Figure 2: Spectrogram

Standalone Figure

This plot shows the energy in each frequency at a given time. From here, the dominant frequencies were drawn out by simply finding the frequency with the most energy (the most yellow on the plot) at a certain time, and plotted.

Figure 3: Dominant Frequency Plot

Standalone Figure

It would be simple to draw a line to separate out the high frequency from the low frequency data; however, that would neglect the temporal separation of the different sections of data. Thus, DBSCAN clustering was used to temporally and spectrally cluster the data.

Figure 4: Clustered Dominant Frequency Plot

Standalone Figure

Once the hyperparameters were tuned, the DBSCAN algorithm did an excellent job segmenting the data into different clusters. The identified clusters were then mapped onto the original data, and the final plot was created.

Figure 5: Final Clustered Data

Standalone Figure

Note: Try moving the plot around, zooming in, and clicking on legend entries. If you like these plots, look into Plotly which allows you to save interactive plots as html files.

In conclusion, this project demonstrated the synergy between signal processing techniques like STFT, frequency analysis, and clustering algorithms like DBSCAN. By combining these methods, I successfully transformed and clustered periodic data, providing a comprehensive and insightful representation of the underlying patterns in the original time series.

Introduction

Context

I’m not going to go too in depth here regarding what testing GE was doing. However, the data was from a wear test rig where different samples of material were rubbed against each other and properties such as load and displacement were recorded. This data could be used to help describe material properties to let engineers predict the life of different gas turbine components. In this case, there were low-frequency, high-amplitude sections of the data interspersed between high-frequency, low-amplitude sections.

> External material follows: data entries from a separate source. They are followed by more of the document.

(** A catalog of one matching row that the [map] step keeps. *)
Lemma GET_single {collation : Collation} (sp : URLSearchParams) (v : Params)
      (p : Product) (item : Item) (n : Z) :
  searchSchema (get sp) = Ok v ->
  limit v = IZR n -> (1 <= n)%Z ->
  Prisma.satisfies (whereClause v) p = true ->
  withDistance Sample.env v (userLat v) (userLng v) p = Some item ->
  fst (GET Sample.env (Sample.database [p] false) sp) =
  respond Sample.env v [product item].
Proof.
  intros Hv Hl Hn Hsat Hkept.
  rewrite GET_configured by exact sample_configured.
  unfold search. rewrite Hv. simpl bind.
  rewrite (findMany_sample _ _ _ (n * 2)) by (rewrite Hl, mult_IZR; reflexivity).
  simpl filter. rewrite Hsat.
  rewrite firstn_singleton by lia.
  simpl bind. unfold rank. simpl map at 2. rewrite Hkept.
  simpl filterBoolean. unfold sort. simpl fold_right.
  rewrite Hl, slice0_IZR by lia.
  rewrite firstn_singleton by lia.
  reflexivity.
Qed.

Lemma atByron_validated :
  searchSchema (get Sample.atByron) =
  Ok {| query := "hoodie"; lat := Some (-28.6434); lng := Some 153.6148;
        radius := 5; limit := 10; category := Some "clothing"%string;
        inStock := true |}.
Proof.
  apply searchSchema_intro; try reflexivity.
  - change (Zod.optional (Zod.coerce_number_min_max (-90) 90)
                         (JS.Str "-28.6434") = Ok (Some (-28.6434))).
    unfold Zod.optional.
    rewrite (coerce_number_min_max_in (-90) 90 (-28.6434));
      [reflexivity | reflexivity | lra].
  - change (Zod.optional (Zod.coerce_number_min_max (-180) 180)
                         (JS.Str "153.6148") = Ok (Some 153.6148)).
    unfold Zod.optional.
    rewrite (coerce_number_min_max_in (-180) 180 153.6148);
      [reflexivity | reflexivity | lra].
  - change (Zod.coerce_number_min_max 1 50 (JS.Str "5") = Ok 5).
    apply coerce_number_min_max_in; [reflexivity | lra].
  - change (Zod.coerce_number_min_max 1 100 (JS.Str "10") = Ok 10).
    apply coerce_number_min_max_in; [reflexivity | lra].
Qed.

(** The search at the store's own coordinate finds the hoodie at distance
    [0]. *)
Lemma atByron_response {collation : Collation} :
  fst (GET Sample.env (Sample.database Sample.hoodies false) Sample.atByron)
  = respond Sample.env
      {| query := "hoodie"; lat := Some (-28.6434); lng := Some 153.6148;
         radius := 5; limit := 10; category := Some "clothing"%string;
         inStock := true |}
      [transformProduct Sample.env Sample.byronHoodie (Some (round1 0))].
Proof.
  apply (GET_single Sample.atByron _ Sample.byronHoodie
           {| product := transformProduct Sample.env Sample.byronHoodie
                                          (Some (round1 0));
              itemDistance := 0 |} 10).
  - exact atByron_validated.
  - reflexivity.
  - lia.
  - reflexivity.
  - apply withDistance_kept.
    + apply calculateDistance_same.
    + simpl. lra.
    + reflexivity.
Qed.

Lemma fractionalRadius_validated :
  searchSchema (get Sample.fractionalRadius) =
  Ok {| query := "hoodie"; lat := Some 0; lng := Some 0; radius := 1.09;
        limit := 10; category := Some "clothing"%string; inStock := false |}.
Proof.
  apply searchSchema_intro; try reflexivity.
  - change (Zod.optional (Zod.coerce_number_min_max (-90) 90) (JS.Str "0")
            = Ok (Some 0)).
    unfold Zod.optional.
    rewrite (coerce_number_min_max_in (-90) 90 0);
      [reflexivity | reflexivity | lra].
  - change (Zod.optional (Zod.coerce_number_min_max (-180) 180) (JS.Str "0")
            = Ok (Some 0)).
    unfold Zod.optional.
    rewrite (coerce_number_min_max_in (-180) 180 0);
      [reflexivity | reflexivity | lra].
  - change (Zod.coerce_number_min_max 1 50 (JS.Str "1.09") = Ok 1.09).
    apply coerce_number_min_max_in; [reflexivity | lra].
  - change (Zod.coerce_number_min_max 1 100 (JS.Str "10") = Ok 10).
    apply coerce_number_min_max_in; [reflexivity | lra].
Qed.

(** The equator store is about 1.067 km from the origin. *)
Lemma equatorStore_distance :
  let d := calculateDistance 0 0 0 0.0096 in
  1.066 < d < 1.071 /\ round1 d = 1.1.
Proof.
  cbv zeta. rewrite calculateDistance_equator by lra.
  unfold toRadians. destruct PI_bounds as [Hlo Hhi].
  split; [split; lra |].
  unfold round1, JS.round.
  replace (Int_part (6371 * (0.0096 * (PI / 180)) * 10 + / 2)) with 11%Z
    by (apply Int_part_spec; split; lra).
  lra.
Qed.

Lemma fractionalRadius_response {collation : Collation} :
  fst (GET Sample.env (Sample.database [Sample.equatorHoodie] false)
           Sample.fractionalRadius)
  = respond Sample.env
      {| query := "hoodie"; lat := Some 0; lng := Some 0; radius := 1.09;
         limit := 10; category := Some "clothing"%string; inStock := false |}
      [transformProduct Sample.env Sample.equatorHoodie (Some 1.1)].
Proof.
  destruct equatorStore_distance as [[Hlo Hhi] Hround].
  apply (GET_single Sample.fractionalRadius _ Sample.equatorHoodie
           {| product := transformProduct Sample.env Sample.equatorHoodie
                                          (Some 1.1);
              itemDistance := calculateDistance 0 0 0 0.0096 |} 10).
  - exact fractionalRadius_validated.
  - reflexivity.
  - lia.
  - reflexivity.
  - rewrite <- Hround. apply withDistance_kept.
    + reflexivity.
    + simpl. lra.
    + reflexivity.
Qed.

(** Two rows kept by the [map] step, the first sorting after the second. *)
Lemma rank_swaps {collation : Collation} (env : Env) (v : Params)
      (uLat uLng : R) (p q : Product) (a b : Item) (n : Z) :
  withDistance env v uLat uLng p = Some a ->
  withDistance env v uLat uLng q = Some b ->
  0 < compareItems a b ->
  limit v = IZR n -> (2 <= n)%Z ->
  rank env v uLat uLng [p; q] = [b; a].
Proof.
  intros Ha Hb Hab Hl Hn. unfold rank. simpl map. rewrite Ha, Hb.
  simpl filterBoolean. unfold sort. simpl fold_right.
  destruct (Rlt_dec 0 (compareItems a b)); [| contradiction].
  rewrite Hl, slice0_IZR by lia.
  apply firstn_all2. simpl. lia.
Qed.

Personal History and Motivation

When I first wrote the script for GE 2 years ago, I had never heard of a spectrogram and had just learned about the Fourier transform and its uses. Funnily enough, when I was trying to use the Fourier transform to determine the frequency of the signal at a certain time, I had the idea to take a “rolling Fourier transform,” which is exactly what the spectrogram is. I “independently discovered” the spectrogram and made a crude interpretation of it in Python. After following some Dr. Brunton’s lecture series (in the resources) and I learned about the spectrogram, I decided to endeavor to rewrite my script for fun, implementing my newfound tools to improve it and then give the improved version to my friend over in the Wear Laboratory.

Interesting Concepts

Short-Time Fourier Transform

The Short-Time Fourier Transform is a signal processing technique used to analyze the frequency content of a signal over time. Unlike the traditional Fourier Transform, which provides information about the entire duration of a signal, STFT breaks the signal into short, overlapping time segments and performs a Fourier Transform on each segment. This allows for a more detailed examination of how the frequency components of a signal change over time, making STFT particularly useful in applications such as audio signal processing and time-frequency analysis.

Uncertainty Principle

The Uncertainty Principle is a fundamental concept in quantum mechanics, formulated by Werner Heisenberg. It states that certain pairs of physical properties (such as position and momentum) cannot both be precisely measured simultaneously. The more accurately one property is known, the less accurately the other can be known. This principle challenges the classical notion of absolute precision in measurements and introduces a fundamental limit to the predictability of particle behavior at the quantum level.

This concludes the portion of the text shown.